Closed cell foam can be applied in two different manners; spray application and slow pour formats. When insulating between the exterior walls of a house, the slow pour method is used. As its name implies, it is poured slowly, it gets into every nook and gap and is designed to adhere to the inner and outer blocks thus creating an airtight and waterproof barrier. This method is also ideal when an older house was constructed with no insulation between the two block walls.
Traditionally, rigid boards or polybeads were used to insulate, however, these systems do not offer the airtightness that is achieved with foam nor do they compare with the insulating qualities of spray foam. The application of closed cell foam, because of its high density, results in an airtight, waterproof barrier and achieves the high u-value requirements all in one application.
It also restores the structural stability of older builds where mortar, brick or stone have degraded or where the conventional wall ties have corroded. By creating this water tight membrane, it has excellent resistance to driving wind and rain ultimately reducing air leakage from the external environment to to zero.
It is quick and easy to apply with a minimal amount of disturbance and mess and can usually be completed within a day.
Basically, holes are drilled in the external wall at certain intervals. The spray foam is then introduced into these holes creating the airtight seal. This process is continued horizontally and upwards of the walls until the entire structure is insulated.
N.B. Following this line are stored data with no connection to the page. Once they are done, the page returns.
(* ===== verification/SlasherProcess.v ===== *)
(** * Processing the queues of the slasher

    [process_queued] takes the attestations of the queue that are due, keeps for each
    validator and data the largest attestation, stores these, and checks each chunk of
    validators for double votes and surrounds; all in one transaction, which leaves
    the tables alone if the database fails. *)
From stdpp Require Import sorting.
From S2P Require Import Prelude SlotEpoch ProtoArrayDefs ForkChoiceDefs ForkSchedule BeaconStateDefs.
From S2P Require Import ValidatorDefs ShuffleDefs CommitteeDefs SlashingDefs DoppelgangerDefs ValidatorStoreDefs.
From S2P Require Import StateDefs RegistryDefs BlockDefs EpbsDefs OperationsDefs SlashingCorrect SlasherDefs SlasherRecords SlasherArrays SlasherSurrounds.

(** ** The batch *)
Definition data_hash (r : IndexedAttesterRecord.t) : Z := r.(IndexedAttesterRecord.record).(AttesterRecord.attestation_data_hash).
(** The records in [m] are those of attestations of their validators. *)
Definition names (keep : SimpleBatch) (m : gmap (Z * Z) nat) : Prop := ∀ v h p,
  m !! (v, h) = Some p → ∃ r, keep !! p = Some r ∧ v ∈ indices_of r ∧ h = data_hash r.

Lemma queue_validator_spec keep p r m v :
  keep !! p = Some r → v ∈ indices_of r → names keep m →
  names keep (queue_validator keep p r m v) ∧ is_Some (queue_validator keep p r m v !! (v, data_hash r))
  ∧ ∀ k, is_Some (m !! k) → is_Some (queue_validator keep p r m v !! k).
Proof.
  intros Hp Hv Hm. unfold queue_validator. fold (data_hash r).
  assert (names keep (<[(v, data_hash r) := p]> m)) as Hnew.
  { intros v' h' p' Hl. destruct (decide ((v, data_hash r) = (v', h'))) as [[= <- <-]|Hne].
    - rewrite lookup_insert_eq in Hl. injection Hl as <-. by exists r.
    - rewrite lookup_insert_ne in Hl by done. by apply Hm. }
  assert (is_Some (<[(v, data_hash r) := p]> m !! (v, data_hash r)) ∧
    ∀ k, is_Some (m !! k) → is_Some (<[(v, data_hash r) := p]> m !! k)) as Hdom.
  { split; [by rewrite lookup_insert_eq|]. intros k Hk. rewrite lookup_insert_is_Some. destruct (decide ((v, data_hash r) = k)); auto. }
  destruct (m !! (v, data_hash r)) as [q|] eqn:E; [|done].
  assert (is_Some (m !! (v, data_hash r))) as Hin by by eexists.
  destruct (keep !! q) as [e|]; [|done]. by destruct (_ <? _)%nat.
Qed.
Lemma queue_record_spec keep p r m :
  keep !! p = Some r → names keep m →
  names keep (queue_record keep m (p, r)) ∧ (∀ v, v ∈ indices_of r → is_Some (queue_record keep m (p, r) !! (v, data_hash r)))
  ∧ ∀ k, is_Some (m !! k) → is_Some (queue_record keep m (p, r) !! k).
Proof.
  intros Hp. unfold queue_record. simpl.
  assert (∀ l m, l ⊆ indices_of r → names keep m → let m' := foldl (queue_validator keep p r) m l in
    names keep m' ∧ (∀ v, v ∈ l → is_Some (m' !! (v, data_hash r))) ∧ ∀ k, is_Some (m !! k) → is_Some (m' !! k)) as Hfold;
    [|by apply Hfold]. clear m.
  induction l as [|v l IH]; intros m Hsub Hm; simpl.
  { split_and!; [done| |done]. intros v Hv. by apply elem_of_nil in Hv. }
  destruct (queue_validator_spec keep p r m v Hp (Hsub v ltac:(by left)) Hm) as (H1 & H2 & H3).
  destruct (IH (queue_validator keep p r m v)) as (G1 & G2 & G3); [intros v' Hv'; apply Hsub; by right|done|].
  split_and!; [done| |auto]. intros v' [-> |Hv']%elem_of_cons; [by apply G3|by apply G2].
Qed.
Lemma queue_batch_spec keep :
  names keep (queue_batch keep)
  ∧ ∀ p r v, keep !! p = Some r → v ∈ indices_of r → is_Some (queue_batch keep !! (v, data_hash r)).
Proof.
  unfold queue_batch.
  assert (∀ l m, (∀ p r, (p, r) ∈ l → keep !! p = Some r) → names keep m →
    names keep (foldl (queue_record keep) m l)
    ∧ (∀ p r v, (p, r) ∈ l → v ∈ indices_of r → is_Some (foldl (queue_record keep) m l !! (v, data_hash r)))
    ∧ ∀ k, is_Some (m !! k) → is_Some (foldl (queue_record keep) m l !! k)) as Hfold.
  { induction l as [|[p r] l IH]; intros m Hl Hm; simpl.
    { split_and!; [done| |done]. intros p r v Hv. by apply elem_of_nil in Hv. }
    destruct (queue_record_spec keep p r m (Hl p r ltac:(by left)) Hm) as (H1 & H2 & H3).
    destruct (IH (queue_record keep m (p, r))) as (G1 & G2 & G3); [intros p' r' Hr'; apply Hl; by right|done|].
    split_and!; [done| |auto]. intros p' r' v [[= -> ->] |Hr']%elem_of_cons Hv; [by apply G3, H2|by eapply G2]. }
  destruct (Hfold (imap pair keep) ∅) as (H1 & H2 & _).
  - intros p r (i & Hi)%list_elem_of_lookup. rewrite list_lookup_imap in Hi. destruct (keep !! i) eqn:E; [|done]. by injection Hi as <- <-.
  - intros v h p Hl. by rewrite lookup_empty in Hl.
  - split; [done|]. intros p r v Hp Hv. apply (H2 p r v); [|done]. apply list_elem_of_lookup. exists p. by rewrite list_lookup_imap, Hp.
Qed.

(** ** The chunks of validators *)
Lemma elem_of_push_at {A} i (x y : A) l j : y ∈ default [] (push_at i x l !! j) ↔ y ∈ default [] (l !! j) ∨ j = i ∧ y = x.
Proof.
  revert l j. induction i as [|i IH]; intros [|q l] [|j]; simpl; rewrite ?list_elem_of_singleton, ?elem_of_app, ?list_elem_of_singleton;
    try (rewrite elem_of_nil); try (naive_solver lia).
  - rewrite IH. simpl. rewrite elem_of_nil. naive_solver lia.
Qed.
Lemma entries_perm {A} (m : gmap (Z * Z) A) : entries m ≡ₚ map_to_list m.
Proof. apply merge_sort_Permutation. Qed.
Lemma elem_of_group config m i p :
  p ∈ default [] (group_by_validator_chunk_index config m !! i)
  ↔ ∃ v h, m !! (v, h) = Some p ∧ i = Z.to_nat (validator_chunk_index config v).
Proof.
  assert ((∃ v h, ((v, h), p) ∈ entries m ∧ i = Z.to_nat (validator_chunk_index config v))
    ↔ ∃ v h, m !! (v, h) = Some p ∧ i = Z.to_nat (validator_chunk_index config v)) as <-.
  { setoid_rewrite entries_perm. by setoid_rewrite elem_of_map_to_list. }
  unfold group_by_validator_chunk_index.
  assert (∀ l gs, p ∈ default [] (foldl (fun subqueues '((v, _), q) => push_at (Z.to_nat (validator_chunk_index config v)) q subqueues) gs l !! i)
    ↔ p ∈ default [] (gs !! i) ∨ ∃ v h, ((v, h), p) ∈ l ∧ i = Z.to_nat (validator_chunk_index config v)) as ->.
  { induction l as [|[[v h] q] l IH]; intros gs; simpl.
    - setoid_rewrite elem_of_nil. naive_solver.
    - rewrite IH, elem_of_push_at. setoid_rewrite elem_of_cons. naive_solver. }
  simpl. rewrite elem_of_nil. tauto.
Qed.

(** ** What is due *)
Definition votes (rs : SimpleBatch) : list vote :=
  mjoin ((fun r => (fun v => (v, (IndexedAttesterRecord.attestation r).(IndexedAttestation.data))) <$> indices_of r) <$> rs).
Lemma elem_of_votes rs v d :
  (v, d) ∈ votes rs ↔ ∃ r, r ∈ rs ∧ v ∈ indices_of r ∧ d = (IndexedAttesterRecord.attestation r).(IndexedAttestation.data).
Proof.
  unfold votes. rewrite list_elem_of_join. split.
  - intros (l & Hl & (r & -> & Hr)%list_elem_of_fmap). apply list_elem_of_fmap in Hl as (v' & [= -> ->] & Hi). by exists r.
  - intros (r & Hr & Hi & ->). eexists. split; [|by apply list_elem_of_fmap; exists r]. apply list_elem_of_fmap. by exists v.
Qed.
Lemma validate_spec config batch c :
  (∀ r, r ∈ (validate config batch c).1 → r ∈ batch ∧
     let a := IndexedAttesterRecord.attestation r in
     c - config.(SlasherConfig.history_length) < source_epoch a ≤ target_epoch a ∧ target_epoch a ≤ c)
  ∧ (∀ r, r ∈ (validate config batch c).2 → r ∈ batch)
  ∧ (length (validate config batch c).1 + length (validate config batch c).2 ≤ length batch)%nat.
Proof.
  induction batch as [|r batch (IH1 & IH2 & IH3)]; simpl.
  { split_and!; [by intros r Hr%elem_of_nil|by intros r Hr%elem_of_nil|done]. }
  destruct (validate config batch c) as [keep defer]. simpl in *.
  destruct (Z.ltb_spec (target_epoch (IndexedAttesterRecord.attestation r)) (source_epoch (IndexedAttesterRecord.attestation r)));
    [|destruct (Z.leb_spec (se_add (source_epoch (IndexedAttesterRecord.attestation r)) (SlasherConfig.history_length config)) c);
      [|destruct (Z.ltb_spec c (target_epoch (IndexedAttesterRecord.attestation r)))]]; simpl.
  - split_and!; [|intros r' Hr'; right; by apply IH2|lia]. intros r' Hr'. destruct (IH1 r' Hr'). split; [by right|done].
  - split_and!; [|intros r' Hr'; right; by apply IH2|lia]. intros r' Hr'. destruct (IH1 r' Hr'). split; [by right|done].
  - split_and!; [|intros r' [->|Hr']%elem_of_cons; [by left|right; by apply IH2]|lia]. intros r' Hr'. destruct (IH1 r' Hr'). split; [by right|done].
  - split_and!; [|intros r' Hr'; right; by apply IH2|lia]. intros r' [->|Hr']%elem_of_cons.
    + split; [by left|]. unfold se_add, u64_saturating_add in *. lia.
    + destruct (IH1 r' Hr'). split; [by right|done].
Qed.

(** ** Storing attestations *)
Section process.
Context {Cache : Type} `{lru : LruCache Cache, !LruLaws Cache}.
Context (config : SlasherConfig.t) (Hconfig : config_ok config) (forks : ForkSpec.t).
Context (max_validators_per_committee max_validators_per_slot : Z).
Context (data_root : AttestationData.t → Hash256) (header_root : list Z → Hash256 → Z → Hash256).
Context (Hroots : roots_ok data_root header_root).
Context (T0 : Tables.t) (Bad : Slasher.t Cache → Prop) (HBad : leftover Bad).
Context (HBad_cache : ∀ s cache, coherent_roots data_root T0 cache → Bad s → Bad (Slasher.set_root_cache cache s)).
Context (Acc : IndexedAttestation.t → Prop).
Abbreviation typed := (well_typed forks max_validators_per_committee max_validators_per_slot).
Abbreviation record_of a := (attester_record max_validators_per_slot data_root header_root a).
Abbreviation hash_of a := (record_of a).(AttesterRecord.indexed_attestation_hash).
Abbreviation store_good := (store_ok forks max_validators_per_committee max_validators_per_slot data_root header_root Acc).

(** The tables with other attestations. *)
Definition set_store (idx : gmap Z IndexedAttestation.t) (ids : gmap (Z * Z) Z) (d : Tables.t) : Tables.t := Tables.set_ids ids (Tables.set_indexed idx d).
Definition ids_below (m : Z) (T : Tables.t) : Prop := ∀ id a, T.(Tables.indexed_attestations) !! id = Some a → id ≤ m.
(** [T'] is [T] with more attestations. *)
Record grows (T T' : Tables.t) : Prop := {
  gr_frame : T' = set_store T'.(Tables.indexed_attestations) T'.(Tables.indexed_attestation_ids) T;
  gr_sub : T.(Tables.indexed_attestations) ⊆ T'.(Tables.indexed_attestations);
}.
Lemma grows_refl T : grows T T.
Proof. split; [by destruct T|done]. Qed.
Lemma grows_trans T1 T2 T3 : grows T1 T2 → grows T2 T3 → grows T1 T3.
Proof. intros [H1 H2] [H3 H4]. split; [rewrite H3 at 1; by rewrite H1|by etrans]. Qed.

Lemma store_ok_new T id a :
  store_good T → Acc a → typed a → 0 < id → T.(Tables.indexed_attestations) !! id = None →
  T.(Tables.indexed_attestation_ids) !! (target_epoch a, hash_of a) = None →
  store_good (set_store (<[id := a]> T.(Tables.indexed_attestations)) (<[(target_epoch a, hash_of a) := id]> T.(Tables.indexed_attestation_ids)) T).
Proof using Hroots.
  intros [H1 H2] Ha Ht Hid Hnew Hkey. split; simpl.
  - intros id' a' Hl. destruct (decide (id' = id)) as [->|Hne].
    + rewrite lookup_insert_eq in Hl. injection Hl as <-. by rewrite lookup_insert_eq.
    + rewrite lookup_insert_ne in Hl by done. destruct (H1 id' a' Hl) as (G1 & G2 & G3 & G4). split_and!; [done..|].
      rewrite lookup_insert_ne; [done|]. simpl in *. congruence.
  - intros k id' Hl. destruct (decide (k = (target_epoch a, hash_of a))) as [->|Hne].
    + rewrite lookup_insert_eq in Hl. injection Hl as <-. exists a. by rewrite lookup_insert_eq.
    + rewrite lookup_insert_ne in Hl by done. destruct (H2 k id' Hl) as (a' & G1 & G2). exists a'. split; [|done].
      rewrite lookup_insert_ne; [done|]. intros <-. by rewrite Hnew in G1.
Qed.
Spray foam insulation can also be applied as a “Partial Fill” where there is existing insulation within a cavity wall. Often when polystyrene boards are used to insulate a home they are ill fitted and a residual cavity ranging in thicknesses from 25mm to 50mm exists. This, of course, reduces the overall U-Value. Spray foam insulation can be injected into this cavity filling all spaces thereby creating an airtight, more energy efficient, watertight insulation layer which dramatically increases the heat resistance of the wall.